A federal judge on Tuesday dismissed a taxpayer lawsuit from Florida residents suing state and Republican governor Ron DeSantis over the decision to dissolve the Walt Disney SAR near Orlando.
A lawsuit filed last week in Miami’s US District Court alleges that the move to remove the area is unconstitutional, violates state legal and contractual obligations, and imposes a $1 billion debt burden on taxpayers.
The legal battle is part of the broader consequences of Florida and Disney’s fight over the parental rights law of an education law nicknamed “Don’t Say I’m Gay”, ridiculed by opponents.
DeSantis last month signed legislation repealing Disney’s special tax and self-governing status in Central Florida by repealing the Reedy Creek Improvement District, created by the State Legislature in 1967 to give Disney its own local government.
In a special legislative session, state legislators voted to repeal the area after Disney said it wanted to see a court repeal or block a parental rights bill that LGBTQ activists consider an attack on queer and trans youth.
The decision to demolish the 25,000-acre Reedy Creek, home to the Walt Disney World Resort, was widely viewed as retaliation for Disney’s opposition to Florida’s parental rights law, which bans classroom instruction on sexual orientation and gender identity in kindergartens. I did. The law allows parents to sue the school district for violations.
In an order dismissing the taxpayer action, Chief Judge Cecilia M. Altonaga wrote that the action was outside the jurisdiction of the courts. Her five-page order states that state officials cannot sue in federal court for claims brought for alleged violations of state law. She also said residents of the state cannot sue Disney for alleged violations of First Amendment rights, they only have their own constitutional rights.
Altonaga also said the law removing the area won’t take effect until July 1 and that the taxpayer’s claims are “very speculative”.
“The theory of plaintiff’s position is that removal of the Reedy Creek improvement zone could cause financial harm to plaintiffs due to tax increases that have not yet been enacted,” Altonaga wrote. “That indirect and highly speculative injury cannot support federal jurisdiction. [The bill] By itself, it does not increase the plaintiff’s taxes. It is worth emphasizing once again. This measure does not apply to plaintiffs at all.”
William Sanchez, a lawyer for Florida residents who sued the state of Florida, did not immediately respond to the Times’ request for comment.
The dismissed complaint was filed on behalf of four Florida residents (three in Osceola County and one in Orange County). Their lawsuit alleges that the state violates its legal obligations to prevent the state from dissolving the area without resolving any outstanding debts, some experts say will pass to neighboring counties.
DeSantis spokeswoman Christina Pushaw applauded the judge’s decision and reiterated the governor’s position that removing the district would not create an additional tax burden on Florida residents.

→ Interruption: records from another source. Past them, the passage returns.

Lemma tcp_typed_set_state v x s :
  env_typed v -> (forall a, x = Some a -> state_args_typed a) ->
  tcp_typed s -> tcp_typed (Tcp.inet_sock_set_state v x s).
Proof.
  intros Hv Hx Hs. unfold Tcp.inet_sock_set_state. destruct x as [args|]; [|done].
  specialize (Hx args eq_refl). case_match; [done|]. case_match.
  { destruct (Tcp.fd_by_pid_tgid s !! _) as [fd|] eqn:E; [|done]. apply (ty_fds _ Hs) in E.
    assert (cid_typed (ConnectionId fd (tgid v))) by (split; [done|apply tgid_u32]).
    apply typed_set_connections; [apply typed_lru; auto with typed|].
    apply typed_set_sockets; [by apply (typed_lru (fun _ => cid_typed))|].
    apply typed_set_fds; auto with typed. }
  cbv zeta.
  destruct (if Tcp.oldstate args =? Tcp.BPF_TCP_SYN_SENT then _ else _) as [[s1 o]|] eqn:Ho; [|done].
  assert (tcp_typed s1 /\ outcome_typed o) as [Hs1 Ho1].
  { destruct (Tcp.oldstate args =? Tcp.BPF_TCP_SYN_SENT); [by eapply leave_syn_sent_typed|].
    injection Ho as <- <-. split; [done|]. split_and!; cbn; auto with typed. }
  clear Ho. destruct Ho1 as (? & ? & ? & ? & ?).
  set (s2 := if (Tcp.oldstate args =? Tcp.BPF_TCP_ESTABLISHED) && _ then _ else s1).
  assert (tcp_typed s2) as Hs2 by (subst s2; apply if_both; eauto with typed). clearbody s2.
  repeat (case_match; try done); simplify_eq; (apply typed_output; [|done]);
    apply sock_event_typed; try done; split_and!; cbn; auto with typed.
Qed.
(** ** L7 programs *)

Section fields.
Implicit Types e : l7_event.
Implicit Types r : l7_request.

Lemma ty_protocol x e : is_u8 x -> event_typed e -> event_typed (L7.ev_set_protocol x e).
Proof. unfold event_typed. intuition. Qed.
Lemma ty_method x e : is_u8 x -> event_typed e -> event_typed (L7.ev_set_method x e).
Proof. unfold event_typed. intuition. Qed.
Lemma ty_status x e : is_s32 x -> event_typed e -> event_typed (L7.ev_set_status x e).
Proof. unfold event_typed. intuition. Qed.
Lemma ty_duration x e : is_u64 x -> event_typed e -> event_typed (L7.ev_set_duration x e).
Proof. unfold event_typed. intuition. Qed.
Lemma ty_statement_id x e : is_u32 x -> event_typed e -> event_typed (L7.ev_set_statement_id x e).
Proof. unfold event_typed. intuition. Qed.
Lemma ty_payload_size x e : is_u64 x -> event_typed e -> event_typed (L7.ev_set_payload_size x e).
Proof. unfold event_typed. intuition. Qed.
Lemma ty_payload x e : is_array 1024 x -> event_typed e -> event_typed (L7.ev_set_payload x e).
Proof. unfold event_typed. intuition. Qed.
(** ** Requests *)

(** A request of a batch of HTTP/2 frames, and its index. *)
Definition onHttp2Request (v : cenv) (key : DestinationKey) (trace : Tracing.trace) (c : st)
  (ireq : nat * Http2Parser.Http2Request) : st :=
  let (i, req) := ireq in
  if http_ShouldBeSkipped (HttpFilter_ v) (Http2Parser.q_Path req) then c
  else
  let status := if Http2Parser.q_GrpcStatus req >=? 0 then Status_GRPC (Http2Parser.q_GrpcStatus req)
                else Status_Http (Http2Parser.q_Status req) in
  let c := observe ProtocolHTTP2 key status [] (Http2Parser.q_Duration req) c in
  emit (Tracing.Http2Request (Tracing.nth_span i trace) (Http2Parser.q_Method req) (Http2Parser.q_Path req)
          (Http2Parser.q_Scheme req) (Http2Parser.q_Status req) (Http2Parser.q_GrpcStatus req)
          (Http2Parser.q_Duration req)) c.
Lemma filter_gone {K A} `{Countable K} (f : K -> HostPort) (gone : gset HostPort) (m : gmap K A) k :
  f k ∈ gone -> filter (fun kx => bool_decide (f kx.1 ∉ gone)) m !! k = None.
Proof.
  intros Hk. apply map_lookup_filter_None. right. intros x _. cbn. rewrite bool_decide_false; [by intros []|]. intros Hn. by apply Hn.
Qed.

(** The connections a collection leaves. *)
Lemma gc_active_iff g order c k l a :
  ok c -> order (activeConnections c) ≡ₚ map_to_list (activeConnections c) -> heap c !! l = Some a ->
  activeConnections (gc g order c) !! k = Some l <->
  activeConnections c !! k = Some l /\ k ∈ established (scan_sockets g) /\
    (forall t, Closed a = Some t -> g_now g - t <= gcInterval).
Proof.
  intros Hok Hperm Hla. rewrite (gc_active _ _ _ (gc_collected g order c Hok Hperm)).
  destruct (activeConnections c !! k) as [l'|]; [|by split; [|intros []]].
  unfold stale. cbn [fst snd].
  destruct (decide (l' = l)) as [->|Hne]; cycle 1.
  { split; [|by intros [[= ->] _]]. by destruct (heap c !! l'); repeat case_match; intros [= ->]. }
  rewrite Hla. case_bool_decide as He; cbn [orb]; [by split; [|intros (_ & ? & _)]|].
  destruct (Closed a) as [t|]; [|by split].
  destruct (Z.gtb_spec (g_now g - t) gcInterval) as [Ht|Ht].
  - split; [done|]. intros (_ & _ & Hle). specialize (Hle t eq_refl). lia.
  - split; [|done]. intros _. split_and!; try done. by intros t' [= <-].
Qed.

(** C31: After a collection, in whatever order it visits the connections: those left are
    those that were there, that a table of sockets has, and that were not closed more than ten
    minutes ago.  (Of the processes that report the same network namespace the first whose
    table can be read is read; connections of processes that are left out so are dropped
    as if they were not established.)  A descriptor maps to no connection the collection
    dropped; and the failed attempts, the traffic and the requests of a destination are
    forgotten exactly when no connection of the tables leads to it and it was last tried more
    than ten minutes ago. *)
Theorem gc_collects g order c :
  ok c -> order (activeConnections c) ≡ₚ map_to_list (activeConnections c) ->
  let c' := gc g order c in
  (forall k l a, heap c !! l = Some a ->
     activeConnections c' !! k = Some l <->
     activeConnections c !! k = Some l /\ in_tables g k /\
       (forall t, Closed a = Some t -> g_now g <= t + 10 * 60 * 1000000000)) /\
  (forall k l, activeConnections c !! k = Some l -> activeConnections c' !! k = None ->
     forall p, connectionsByPidFd c' !! p <> Some l) /\
  (forall d, ~ forgotten g c d ->
     lastConnectionAttempts c' !! d = lastConnectionAttempts c !! d /\
     failedConnectionAttempts c' !! d = failedConnectionAttempts c !! d /\
     forall key, destination key = d -> connectionStats c' !! key = connectionStats c !! key /\
       forall p, l7Stats c' !! (p, key) = l7Stats c !! (p, key)) /\
  (forall d, forgotten g c d ->
     lastConnectionAttempts c' !! d = None /\ failedConnectionAttempts c' !! d = None /\
     forall key, destination key = d -> connectionStats c' !! key = None /\
       forall p, l7Stats c' !! (p, key) = None).
Proof.
  intros Hok Hperm c'. destruct (gc_collected g order c Hok Hperm) as [Hh Ha Hp (gone & Hg & Hf & Hl & Hs & Hl7)].
  fold c' in Hh, Ha, Hp, Hf, Hl, Hs, Hl7. split_and!.
  - intros k l a Hla. unfold c'. rewrite (gc_active_iff g order c k l a Hok Hperm Hla), scan_in_tables. do 2 f_equiv.
    split; intros Ht t Et; specialize (Ht t Et); unfold gcInterval in *; lia.
  - intros k l Hk Hn p [_ Hst]%Hp. rewrite Ha, Hk, (Hst k Hk) in Hn. done.
  - intros d Hd. assert (d ∉ gone) as Hng by (by intros ?%Hg%forgotten_iff).
    rewrite Hl, Hf, Hs, Hl7. split; [by apply (filter_kept (fun x => x))|].
    split; [by apply (filter_kept (fun x => x))|]. intros key <-.
    split; [by apply (filter_kept destination)|]. intros p. by apply (filter_kept (fun k => destination k.2)).
  - intros d Hd. assert (d ∈ gone) as Hin by by apply Hg, forgotten_iff.
    rewrite Hl, Hf, Hs, Hl7. split; [by apply (filter_gone (fun x => x))|].
    split; [by apply (filter_gone (fun x => x))|]. intros key <-.
    split; [by apply (filter_gone destination)|]. intros p. by apply (filter_gone (fun k => destination k.2)).
Qed.

(** A connection whose addresses were taken over by a later one before it was
    collected is never collected: while its descriptor is not opened again, it stays
    in connectionsByPidFd through any number of collections, whatever they find. *)
Theorem replaced_connection_kept gcs c c' p l :
  ok c -> connectionsByPidFd c !! p = Some l -> (forall k, activeConnections c !! k <> Some l) ->
  Forall (fun o => op_ok o /\ exists g order, o = GC g order) gcs -> run gcs c = Val c' ->
  connectionsByPidFd c' !! p = Some l.
Proof.
  intros Hok Hp Hk Hgcs. revert c Hok Hp Hk. induction Hgcs as [|o gcs [Ho (g & order & ->)] _ IH]; intros c Hok Hp Hk E.
  - by injection E as <-.
  - cbn [run apply_op] in E. cbn [op_ok] in Ho. pose proof (gc_collected g order c Hok (Ho _)) as Hc.
    apply (IH (gc g order c)); [by eapply ok_collected| | |done].
    + apply (gc_pidfd _ _ _ Hc). split; [done|]. by intros k ?%Hk.
    + intros k. rewrite (gc_active _ _ _ Hc). specialize (Hk k).
      destruct (activeConnections c !! k); [|done]. by destruct (stale _ _ _ _).
Qed.

End spec.
Lemma agent_panics_only_on_blank_witness :
  let s := ObjectSpec.exec Object.init demo_http_trace in
  let v := RegistrySpec.demo_renv 500 RegistrySpec.demo_cgroup_file in
  let r := on_process_start v 77 (NewRegistry ∅) in
  let inputs reads := (v, Tick 400) :: (v, Instrument 77 reads [None] []) ::
                        map (fun e => (v, TracerEvent e)) (kernel_events s) in
  length (kernel_events s) = 2%nat /\
  handleEvents (inputs [(Some (str "/bin/sh"), str "sh")]) r <> Panic /\
  handleEvents (inputs [(Some (str "/bin/sh"), [32])]) r = Panic.
Proof.
  intros s v r inputs. split; [by vm_compute|].
  assert (forall reads v' e, (v', TracerEvent e) ∈ inputs reads ->
            e ∈ kernel_events (ObjectSpec.exec Object.init demo_http_trace)) as Hin.
  { intros reads v' e [[= ]|[[= ]|He]%elem_of_cons]%elem_of_cons. fold s.
    apply list_elem_of_fmap in He as (e' & [= _ ->] & He). exact He. }
  assert (forall reads, Forall input_files_ok (inputs reads)) as Hf.
  { intros reads. apply Forall_cons_2; [exact I|]. apply Forall_cons_2.
    - split; [|constructor]. apply Forall_cons_2; [by intros f|constructor].
    - apply Forall_map, Forall_true. intros e. by split; intros f. }
  pose proof (fun reads => @agent_panics_only_on_blank X86.arch ContainerSpec.plain_libs Attach.byte_asm
    ContainerSpec.plain_ch_laws Attach.byte_asm_laws demo_http_trace (inputs reads) r demo_http_trace_typed (Hin reads) (Hf reads)) as Hp.
  split.
  - intros (v' & pid & reads & python & nodejs & [[= ]|[[= _ _ -> _ _]|He]%elem_of_cons]%elem_of_cons & E)%Hp.
    + apply Apps.instrument_panics in E. by vm_compute in E.
    + by apply list_elem_of_fmap in He as (e' & [= ] & _).
  - apply Hp. exists v, 77, [(Some (str "/bin/sh"), [32])], [None], []. split.
    + apply elem_of_cons. right. apply elem_of_cons. by left.
    + by apply Apps.instrument_panics; vm_compute.
Defined.
Lemma remove_from_apart prev syms :
  Forall plain (prev :: syms) -> StronglySorted by_start (prev :: syms) -> StronglySorted apart (remove_from prev syms).
Proof.
  revert prev. induction syms as [|curr syms IH]; intros prev Hp Hs; cbn [remove_from]; [by repeat constructor|].
  pose proof Hp as [Hprev [Hcurr Hp']%Forall_cons_1]%Forall_cons_1. pose proof Hs as [Hs' _]%StronglySorted_inv.
  rewrite End_plain by done. destruct (Z.gtb_spec (Start prev + size prev) (Start curr)).
  - case_match; apply IH; try done; [by constructor|by eapply sorted_skip|by constructor].
  - constructor; [apply IH; [by constructor|done]|]. apply Forall_forall. intros s Hin%remove_from_in. unfold apart.
    apply StronglySorted_inv in Hs' as [_ Hf]. rewrite Forall_forall in Hf. rewrite elem_of_cons in Hin.
    destruct Hin as [->|Hin%Hf]; [done|]. unfold by_start in Hin. lia.
Qed.

(** A symbol stays that none written later touches. *)
Lemma remove_from_keeps prev syms s :
  Forall plain (prev :: syms) -> StronglySorted by_start (prev :: syms) -> NoDup (map generation (prev :: syms)) ->
  s ∈ prev :: syms -> (forall x, x ∈ prev :: syms -> (generation s < generation x)%nat -> ~ touches s x) ->
  s ∈ remove_from prev syms.
Proof.
  revert prev. induction syms as [|curr syms IH]; intros prev Hp Hs Hd Hin Hlate; cbn [remove_from]; [done|].
  pose proof Hp as [Hprev [Hcurr Hp']%Forall_cons_1]%Forall_cons_1. pose proof Hs as [Hs' [Hpc _]%Forall_cons_1]%StronglySorted_inv.
  cbn [map] in Hd. pose proof Hd as [Hgen Hd']%NoDup_cons. rewrite not_elem_of_cons in Hgen. destruct Hgen as [Hgen Hgen'].
  rewrite End_plain by done. unfold by_start in Hpc. destruct (Z.gtb_spec (Start prev + size prev) (Start curr)) as [Hov|Hov].
  - destruct (Nat.ltb_spec (generation curr) (generation prev)) as [Hg|Hg].
    + apply IH; [by constructor|by eapply sorted_skip|cbn [map]; apply NoDup_cons; split; [done|by apply NoDup_cons in Hd' as []]| |].
      * rewrite !elem_of_cons in *. destruct Hin as [->|[->|Hin]]; [by left| |by right].
        destruct (Hlate prev); [by left|done|]. right. lia.
      * intros x Hx. apply Hlate. rewrite !elem_of_cons in *. tauto.
    + apply IH; [by constructor|done|done| |].
      * rewrite elem_of_cons in Hin. destruct Hin as [->|Hin]; [|done].
        destruct (Hlate curr); [by right; left|lia|]. left. lia.
      * intros x Hx. apply Hlate. by right.
  - rewrite elem_of_cons in Hin |- *. destruct Hin as [->|Hin]; [by left|]. right.
    apply IH; [by constructor|done|done|done|]. intros x Hx. apply Hlate. by right.
Qed.

Lemma perf_cmp_spec pc s : plain s ->
  perf_cmp pc s = if Start s <=? pc then if pc <? Start s + size s then 0 else -1 else 1.
Proof. intros Hs. unfold perf_cmp. by rewrite End_plain. Qed.

Lemma PerfMap_Resolve_covers syms pc s :
  Forall plain syms -> StronglySorted apart syms -> s ∈ syms -> Start s <= pc < Start s + size s ->
  PerfMap_Resolve syms pc = s.
Proof.
  intros Hp Hs (a & b & ->)%list_elem_of_split Hpc. apply Forall_app in Hp as [Ha [Hps Hb]%Forall_cons_1].
  rewrite Forall_forall in Ha, Hb. unfold PerfMap_Resolve, BinarySearchFunc. rewrite bisect_spec; rewrite ?length_app; try lia.
  - rewrite lookup_app_r, Nat.sub_diag by lia. cbn [lookup list_lookup]. rewrite perf_cmp_spec by done.
    destruct (Z.leb_spec (Start s) pc); [|lia]. destruct (Z.ltb_spec pc (Start s + size s)); [|lia]. done.
  - apply Forall_forall. intros x Hx. rewrite perf_cmp_spec by by apply Ha.
    pose proof (StronglySorted_app_1_elem_of _ _ _ x s Hs Hx ltac:(by left)) as Hxs. unfold apart in Hxs.
    destruct (Ha x Hx) as (? & ? & _). repeat case_match; lia.
  - apply StronglySorted_app_1_r, StronglySorted_inv in Hs as [_ Hf]. rewrite Forall_forall in Hf.
    apply Forall_forall. intros x Hx. rewrite elem_of_cons in Hx. destruct Hx as [->|Hx].
    + rewrite perf_cmp_spec by done. repeat case_match; lia.
    + rewrite perf_cmp_spec by by apply Hb. apply Hf in Hx. unfold apart in Hx. repeat case_match; lia.
Qed.

Lemma PerfMap_Resolve_sound syms pc :
  Forall plain syms ->
  PerfMap_Resolve syms pc = no_symbol \/
  exists s, s ∈ syms /\ PerfMap_Resolve syms pc = s /\ Start s <= pc < Start s + size s.
Proof.
  intros Hp. unfold PerfMap_Resolve, BinarySearchFunc. set (i := bisect _ _ _ _ _).
  destruct (syms !! i) as [s|] eqn:E; [|by left]. destruct (Z.eqb_spec (perf_cmp pc s) 0) as [Hc|]; [|by left].
  right. exists s. split; [by eapply list_elem_of_lookup_2|]. cbn [from_option id]. split; [done|].
  rewrite perf_cmp_spec in Hc by by apply (Forall_lookup_1 _ _ _ _ Hp E). repeat case_match; lia.
Qed.

(** *** The file *)

Record prow := Prow { p_prefix : bool; p_widths : nat * nat; p_start : Z; p_size : Z; p_name : bytes }.

Definition print_hex (prefix : bool) (k : nat) (n : Z) : bytes := (if prefix then str "0x" else []) ++ hex_fixed k n.

Definition print_prow (r : prow) : bytes :=
  print_hex (p_prefix r) (p_widths r).1 (p_start r) ++ [32] ++ print_hex (p_prefix r) (p_widths r).2 (p_size r) ++ [32] ++ p_name r.

Definition prow_ok (r : prow) : Prop :=
  (0 < (p_widths r).1 <= 16)%nat /\ (0 < (p_widths r).2 <= 16)%nat /\
  0 <= p_start r < 16 ^ Z.of_nat (p_widths r).1 /\ 0 <= p_size r < 16 ^ Z.of_nat (p_widths r).2 /\
  p_start r + p_size r < 2 ^ 64 /\ short_line (print_prow r).

Definition prow_symbol (i : nat) (r : prow) : Symbol := MkSymbol (p_start r) (p_name r) [] i (p_size r).

Lemma TrimPrefix_hex prefix k n : TrimPrefix (print_hex prefix k n) (str "0x") = hex_fixed k n.
Proof.
  unfold TrimPrefix, HasPrefix, print_hex. destruct prefix.
  - by rewrite starts_with_app, drop_app_length.
  - cbn [app]. destruct (starts_with _ _) eqn:E; [|done]. apply starts_with_true in E as [t E].
    pose proof (hex_fixed_chars k n) as Hc. rewrite E in Hc. change (str "0x") with [48; 120] in Hc. apply Forall_cons_1 in Hc as [_ Hc]. apply Forall_cons_1 in Hc as [Hc _]. lia.
Qed.

Lemma print_hex_no_space prefix k n : Forall (fun c => c <> 32) (print_hex prefix k n).
Proof.
  unfold print_hex. apply Forall_app. split; [by destruct prefix; repeat constructor|].
  eapply Forall_impl; [apply hex_fixed_chars|]. cbn. lia.
Qed.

No plans for local closures were announced.
“Perhaps this will put to rest the speculation of those who hope without any basis on the fact that it will end up with some sort of taxpayer or state burden that legitimate critics can use on the governor,” Pushaw said in an email. “Realistically, this opportunity can and should be used to generate more taxes from Disney, as the Governor said.”
This district will be removed on June 1, 2023, but can be restored after that date. That means it will take about a year for Disney and the state to come up with a new deal. This law seeks to dissolve all Florida Special Improvement Districts created before 1968. Disney has not commented on its decision to cancel its special tax status.
The Reedy Creek Improvement District spans approximately 40 square miles in both Orange and Osceola counties. Its boundaries include several theme parks, the Disney-owned ESPN Wide World of Sports complex, 175 miles of road, and the towns of Bay Lake and Lake Buena Vista. The 1967 Act allowed the company to transform vast areas of undeveloped wetland into Florida’s largest private employer and large tourism industry.
The debate over Florida’s parental rights legislation and Disney’s response to it continues for weeks, giving DeSantis a huge Hollywood escort for potential 2024 presidential candidate. Disney CEO Bob Chapek initially opposed the parental rights bill, saying it would make the company “political football”, but he did it under pressure from employees.
After Chapek expressed concerns, DeSantis accused Disney of being a “wake up” company trying to impose liberal values on Florida. Fox News and other conservative media have jumped into the culture war, and commentators including Laura Ingraham have accused Disney of pushing a “sexual agenda” to children.
In another move to punish Disney, a group of Republican lawmakers vowed to oppose any effort to extend the company’s copyright protections for Mickey Mouse, which had been extended twice since their original 1984 expiration date.
On Tuesday, Republican Senator Josh Hawley said he plans to introduce legislation that would take away Disney’s copyright protection this year.
Hawley, who is also a constitutional lawyer, tweeted: “There are no more handouts for the wake-up business. Disney officials declined to comment.
Times reporter Hugo Martin contributed to this report.